--- Goal of the exercise ---
From the records below, please repeat exactly the line that has "From Equations Require Import Equations.", the line that has "(** [a < b], [a > b] and", and every line between them, and nothing else.

:::

(** * The runtime type model of the query executor ([src/datatypes.ts])

    A shallow embedding of the type variants, the null-aware comparison
    dispatcher, the conversion dispatcher and the memoising type registry,
    together with the properties of the design document that concern them.

    JavaScript numbers are IEEE 754 binary64 values ([spec_float] at precision
    53); strings are sequences of code units below 256; an object is an
    allocation identity ([oid]) with its read-only fields, and [===] on
    objects compares identities. *)

From Stdlib Require Import ZArith String Ascii List Bool Lia SpecFloat.
From stdpp Require Import base option countable gmap strings list.
From Equations Require Import Equations.

Local Open Scope Z_scope.

(** ** JavaScript numbers and the built-ins the module calls *)

Module Number.

Definition prec : Z := 53.
Definition emax : Z := 1024.

Definition number : Type := spec_float.

Definition NaN : number := S754_nan.

(** The number nearest to an integer (exact below 2^53). *)
Definition ofZ (z : Z) : number := binary_normalize prec emax z 0 false.

Definition ofNat (n : nat) : number := ofZ (Z.of_nat n).

(** The number nearest to [m * 10^e], ties to even: the value of a decimal
    literal. *)
Definition ofDecimal (neg : bool) (m : positive) (e : Z) : number :=
  match e with
  | Zneg p =>
      let '(q, e', l) := SFdiv_core_binary prec emax (Zpos m) 0 (10 ^ Zpos p) 0 in
      binary_round_aux prec emax neg q e' l
  | _ => binary_round prec emax neg (Z.to_pos (Zpos m * 10 ^ e)) 0
  end.

(** [a < b], [a > b] and [a === b] on numbers; all false on NaN. *)
Definition num_lt (a b : number) : bool := SFltb a b.
Definition num_gt (a b : number) : bool := SFltb b a.
Definition num_eq (a b : number) : bool := SFeqb a b.

(** [Number.isFinite] *)
Definition isFinite (x : number) : bool :=
  match x with
  | S754_zero _ | S754_finite _ _ _ => true
  | S754_infinity _ | S754_nan => false
  end.

(** The integer that [Math.floor] selects for [n / 2^k]. *)
Definition floor_scaled (n : Z) (k : positive) : Z := n / 2 ^ Zpos k.

(** The integer that [Math.round] selects for [n / 2^k]: the nearest one,
    a tie going up. *)
Definition round_scaled (n : Z) (k : positive) : Z :=
  (2 * n + 2 ^ Zpos k) / (2 * 2 ^ Zpos k).

Definition integral (s : bool) (r : Z) : number :=
  if r =? 0 then S754_zero s else ofZ r.

(** [Math.floor] *)
Definition Math_floor (x : number) : number :=
  match x with
  | S754_finite s m (Zneg k) => integral s (floor_scaled (cond_Zopp s (Zpos m)) k)
  | _ => x
  end.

:::

--- Answer for the task ---
From Equations Require Import Equations.

Local Open Scope Z_scope.

(** ** JavaScript numbers and the built-ins the module calls *)

Module Number.

Definition prec : Z := 53.
Definition emax : Z := 1024.

Definition number : Type := spec_float.

Definition NaN : number := S754_nan.

(** The number nearest to an integer (exact below 2^53). *)
Definition ofZ (z : Z) : number := binary_normalize prec emax z 0 false.

Definition ofNat (n : nat) : number := ofZ (Z.of_nat n).

(** The number nearest to [m * 10^e], ties to even: the value of a decimal
    literal. *)
Definition ofDecimal (neg : bool) (m : positive) (e : Z) : number :=
  match e with
  | Zneg p =>
      let '(q, e', l) := SFdiv_core_binary prec emax (Zpos m) 0 (10 ^ Zpos p) 0 in
      binary_round_aux prec emax neg q e' l
  | _ => binary_round prec emax neg (Z.to_pos (Zpos m * 10 ^ e)) 0
  end.

(** [a < b], [a > b] and [a === b] on numbers; all false on NaN. *)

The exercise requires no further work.